Technology will not replace doctors. The Electronic Health Record is simply a tool that can be used to improve the healthcare delivered to patients, particularly those with chronic illnesses, over a continuum of care. There are modifications that you can expect with the implementation of an Electronic Health Record.
There are tablets in exam room.
The providers bring their laptop with wireless connectivity into the exam room. Instead of taking down notes in your paper chart, they are able to record your medical status and information directly into the electronic record. Furthermore, all the information they need for your medical evaluation is right there in front of them.
Your doctor knows where you are.
Your whereabouts are displayed in the EHR from the time you check in. You can’t get lost in the waiting room someplace.
E-prescriptions save you time.
Prescriptions are sent directly to your pharmacy. You no longer have to keep track of the piece of paper your provider scribbled on and wait a long time at the pharmacy for your medication. The EHR also allows providers to print legible and complete prescriptions, reducing the likelihood for errors.

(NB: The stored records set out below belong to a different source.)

Lemma sse_laws html : 1000 < fuel -> length html < fuel ->
  ServiceLaws (W := W) (Service0 := sse_service (Hd := Hd) html) (sse_spec html).
Proof.
  intros Hf Hl.
  assert (Hs : length (thread_items sse_calls) = 11 /\ length (payload (thread_items sse_calls)) <= 900)
    by (vm_compute; lia).
  split.
  - intros k app w req body rest skipped fin Hb. cbn [app_reads sse_spec reply_spec]. cbv zeta.
    unfold call, sse_service, spawning_service, sse_call.
    destruct (accepts_events (req_headers req)) eqn:Hacc.
    + apply (spawning_answers sse_calls (sse_answer html) k app w req body rest); [done| |lia..].
      unfold sse_answer. by rewrite Hacc.
    + wp_steps. eapply wp_never_mono; [by eapply (drop_incoming _ k)|]. intros [] w' [Hw Hp].
      apply wp_ret. split; [done|].
      apply (reply_answers (sse_answer html) k app req _ w' skipped fin (b "content-type") (b "text/html") (inr html));
        [by unfold sse_answer; rewrite Hacc|done|done|apply owned_text_deliverable; [done|lia]|done].
  - intros E app w req. by apply wp_ret.
Qed.
End laws.

(** ** A client reads what the thread sent *)
Section streamed.
Context `{!HttpApi} `{!HttpApiLaws} `{!HttpHeadLaws} `{!Fuel}.
Context {W C Hd : Type} `{!World W} `{!Conn W C} `{!ConnLaws W C} `{!HasStore W (BufReader C)}
  `{!StoreWorld W (BufReader C)} `{!ConnStore W C} `{!HasStreams W} `{!StreamWorld W}
  `{!StreamConn W C} `{!UpgradeHandler W Hd C} `{!Clock W} `{!ClockLaws (W := W)}.
(** The client reads the response from the stream [R]. *)
Context {V R : Type} `{!World V} `{!BufRead V R} `{!Drop V R} `{!BufReadLaws V R}.
Variables (calls : list channel_call) (name value : bytes).
(** The header does not interfere with the framing, and the headers can be sent. *)
Hypothesis other_header :
  name <> b "transfer-encoding" /\ name <> b "content-length" /\ name <> b "connection".
Hypothesis sendable_answer :
  forall time, sendable (te_insert_chunked (dated time (hm_insert name value hm_new))).
(* ===== verification/Witnesses.v ===== *)
(** * Witnesses: every property at a concrete input

    The libraries are [model_api]; streams are cursors over bytes or the connection
    in memory of Echo.v. *)
From stdpp Require Import base list gmap strings.
From Stdlib Require Import Strings.Byte NArith Lia.
From S2P Require Import Prelude Errors StdIo Buffered HttpApi HttpModel Mpsc ReadQueue.
From S2P Require Import QueueLaws HttpBody Body BodyLaws Message MessageLaws ChunkedLaws.
From S2P Require Import Request RequestLaws Response ResponseLaws Upgrade Tls Connection.
From S2P Require Import TlsLaws ConnLaws Server Reference IncomingLaws ServiceLaws ServerLaws.
From S2P Require Import Totality.
From S2P Require Import Echo Client ClientLaws.
From S2P Require Import RoundTrip HeadModel EndToEnd Utf8 Examples AcceptLaws Routes Pipeline.

#[local] Existing Instance model_api.
#[local] Existing Instance model_api_laws.
#[local] Instance small_fuel : Fuel := 200.

Definition two_requests : bytes :=
  b "POST / HTTP/1.1" ++ CRLF ++ b "content-length: 5" ++ CRLF ++ CRLF ++ b "hello" ++
  b "GET /x HTTP/1.0" ++ CRLF ++ CRLF.

Definition start_wire (bs : bytes) : wire := {| wire_store := Build_store 0 ∅; wire_in := bs; wire_out := [] |}.

(** Three requests, the second with a body in chunks. *)
Definition three_requests : bytes :=
  b "POST / HTTP/1.1" ++ CRLF ++ b "content-length: 5" ++ CRLF ++ CRLF ++ b "hello" ++
  b "PUT /y HTTP/1.1" ++ CRLF ++ b "transfer-encoding: chunked" ++ CRLF ++ CRLF ++
  b "3" ++ CRLF ++ b "abc" ++ CRLF ++ b "0" ++ CRLF ++ CRLF ++
  b "GET /x HTTP/1.0" ++ CRLF ++ CRLF.
Lemma tunnel_in_order_witness :
  s_out (server half_closed) `prefix_of` s_in (client half_closed) /\
  s_out (client half_closed) `prefix_of` s_in (server half_closed).
Proof.
  destruct (tunnel_in_order half_closed half_closed_reachable) as (Hs & Hc & _). split; [exact Hs|exact Hc].
Defined.

(** The server sends a response after all, which the other thread copies; the client goes
    away in between. *)
Definition both_closed : tunnel_state :=
  Build_tunnel_state (Build_socket (b "GET") 3 true (b "200") true true)
    (Build_socket (b "200") 3 false (b "GET") true false) (Returned (inl 3%N)) (Returned (inl 3%N)).

Lemma half_closed_run : run_calls ToClient 4 half_closed both_closed.
Proof.
  eapply run_others; [apply others_server, (peer_sends (b "200")); reflexivity|].
  eapply (run_call _ _ (Got (b "200"))); [reflexivity|].
  eapply (run_call _ _ (Wrote 3)); [reflexivity|].
  eapply run_others; [apply others_client, peer_breaks|].
  eapply (run_call _ _ EndOfStream); [reflexivity|]. eapply (run_call _ _ IsShut); [reflexivity|].
  apply run_stop.
Qed.

Lemma tunnel_ends_witness :
  4 <= calls_left (source_of ToClient half_closed) (thread_of ToClient half_closed) + 6 /\
  is_Some (tunnel_result both_closed).
Proof.
  destruct (tunnel_ends ToClient 4 half_closed both_closed half_closed_reachable eq_refl half_closed_run)
    as [Hn Hr].
  split; [exact Hn|exact Hr].
Defined.

Lemma tunnel_half_close_witness :
  exists t, tunnel_reachable t /\ s_in (client t) = b "GET" /\ s_in (server t) = b "200" /\
            s_out (client t) = [] /\ tunnel_result t = Some (inl (3%N, 0%N)).
Proof.
  destruct (tunnel_half_close (b "GET") (b "200")) as (t & Hr & Hreq & _ & _ & _ & Hresp & _ & Hout & Hres).
  - discriminate.
  - exists t. split_and!; [exact Hr|exact Hreq|exact Hresp|exact Hout|exact Hres].
Defined.

(** *** An address that cannot be reached

    TCP streams are [sock]; there are no streams of the other kinds. The world notes which
    address was tried, and when a handle is dropped. *)
Inductive note := Tried (address : bytes) | Dropped.

Record noted := {
  noted_wire : wire;
  noted_log : list note;
}.

Definition noting {E} (n : note) : ST noted E unit :=
  modify (fun w => Build_noted (noted_wire w) (noted_log w ++ [n])).
Definition at_wire {A E} (m : ST (sock * wire) E A) : ST (sock * noted) E A := fun st =>
  let put := fun w => Build_noted w (noted_log st.2) in
  match m (st.1, noted_wire st.2) with
  | Ok a (c, w) => Ok a (c, put w)
  | Err e (c, w) => Err e (c, put w)
  | Panic => Panic | Block => Block | NoFuel => NoFuel
  end.

#[local, refine] Instance noted_world : World noted := {|
  rstep w w' := rstep (noted_wire w) (noted_wire w');
  wstep w w' := wstep (noted_wire w) (noted_wire w');
|}.
Proof.
  - split; [done|]. intros w1 w2 w3 Hw Hw'. by etrans.
  - split; [done|]. intros w1 w2 w3 Hw Hw'. by etrans.
Defined.
#[local] Instance noted_store : HasStore noted (BufReader sock) := {|
  get_store w := get_store (noted_wire w);
  set_store s w := Build_noted (set_store s (noted_wire w)) (noted_log w);
|}.
#[local] Instance noted_store_world : StoreWorld noted (BufReader sock).
Proof. split; [done|done|]. by intros w w' [_ Hs]. Qed.
#[local] Instance noted_clock : Clock noted := fun E => ret 0%N.
#[local] Instance noted_clock_laws : ClockLaws (W := noted).
Proof. intros E w. by apply wp_ret. Qed.
Definition generate (query : string) (history : option string)
    (tools : option (list ToolDef))
    (tm : option (@ToolManager ToolInput World))
    (rs : list (Outcome Reply)) (ts : list (Outcome string))
  : @State ToolInput ToolDef World * Outcome string :=
  generate_response prompt model create query history tools tm (start rs ts).

Definition tool_use_reply (id name : string) : Reply :=
  mkResponse "tool_use" [ToolUseBlock id name [("query", "test")]].

Definition text_reply (t : string) : Reply :=
  mkResponse "end_turn" [TextBlock t].

(** A reply that signals tool use but carries no [tool_use] block. *)
Definition empty_tool_use_reply : Reply :=
  mkResponse "tool_use" [TextBlock "Let me look that up."].

(** Two replies asking for a search, as in the sequential-calling tests. *)
Definition two_tool_replies : list (Outcome Reply) :=
  [Returned (tool_use_reply "tool_1" "search_course_content");
   Returned (tool_use_reply "tool_2" "search_course_content")].



End Mock.

(** ** Value types of the back end ([models]) *)

Module Models.

Record Lesson : Type := mkLesson {
  lesson_number : Z;
  lesson_title : string;
  lesson_link : option string
}.

Record Course : Type := mkCourse {
  title : string;
  course_link : option string;
  instructor : option string;
  lessons : list Lesson
}.

Record CourseChunk : Type := mkCourseChunk {
  course_title : string;
  chunk_lesson_number : option Z;
  chunk_content : string;
  chunk_index : nat
}.

End Models.

(** ** The vector store *)

Module VectorStore.

Import Models.

(** A metadata value and a where-clause of the collection API:
    [{field: value}] or [{"$and": [clause, ...]}]. *)
Inductive MetaValue : Type :=
  | VStr (s : string)
  | VInt (n : Z).

#[local] Set Warnings "-register-all".
Inductive Filter : Type :=
  | Clause (field : string) (value : MetaValue)
  | And (clauses : list Filter).

(** Modelled from the spec: [VectorStore._build_filter] lives in
    [vector_store.py], which is not among the sources; only its test
    [test_build_filter_logic] is.  Absent both arguments there is no
    filter; one present gives a single equality clause; both present give
    the conjunction of the two clauses, course title first. *)
Definition _build_filter (course_title : option string)
    (lesson_number : option Z) : option Filter :=
  match course_title, lesson_number with
  | None, None => None
  | Some t, None => Some (Clause "course_title" (VStr t))
  | None, Some n => Some (Clause "lesson_number" (VInt n))
  | Some t, Some n =>
      Some (And [Clause "course_title" (VStr t);
                 Clause "lesson_number" (VInt n)])
  end.

#[global] Instance MetaValue_eq_dec : EqDecision MetaValue.
Proof. solve_decision. Defined.

(** The metadata dictionary stored with a chunk. *)
Definition chunk_metadata (ch : CourseChunk) (field : string)
  : option MetaValue :=
  if String.eqb field "course_title" then Some (VStr (course_title ch))
  else if String.eqb field "lesson_number"
       then VInt <$> chunk_lesson_number ch
  else if String.eqb field "chunk_index"
       then Some (VInt (Z.of_nat (chunk_index ch)))
  else None.

(** A record passes a clause when it carries that value in that field,
    and a conjunction when it passes every clause; no filter lets every
    record through. *)
Fixpoint satisfies (meta : string -> option MetaValue) (f : Filter) : bool :=
  match f with
  | Clause field value => bool_decide (meta field = Some value)
  | And clauses => forallb (satisfies meta) clauses
  end.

Your safety is maintained.
The EHR keeps track of your medications and allergies. The medication and problem lists automatically warn the provider if a prescription has been entered for a drug the patient is allergic to or one that interacts with another drug the patient is taking. If the provider is unsure of a dosage or contraindication, the information can be accessed in a few of mouse clicks.
HIPAA regulations still matter.
There are several layers of security within the Electronic Health Record. Each staff member has a secure user name and password. There is also the ability to complete electronic audits to check who has accessed what part of the medical record. There is also an automatic log-off system after a certain period of time, so no one can access your patient’s files while your computer is unattended. Some patients may be concerned that computer records could be susceptible to "hacking." However, the records do not reside on the general internet. So, hacking from a general internet user is not possible.
Your old records are not lost.
For those records that are brought from offices not utilizing the EMR, those papers will be scanned into the system and become part of your electronic chart. Then, they can be accessed whenever necessary. Most physicians keep old paper records in the office for a period of time after converting to an EHR and then send them out to long-term storage. Quite often, the medical practice will scan the paper records for the last two years, plus medication lists, problems lists and relevant tests or studies.
EHR does NOT change the personal attention you receive. Your doctor can spend more time with you instead of searching around for your personal record. The EHR adds about time to each patient encounter; the same time a provider would otherwise use to spend searching through charts and signing off on them at the end of the day. Moreover, every chart is complete when the patient leaves the room.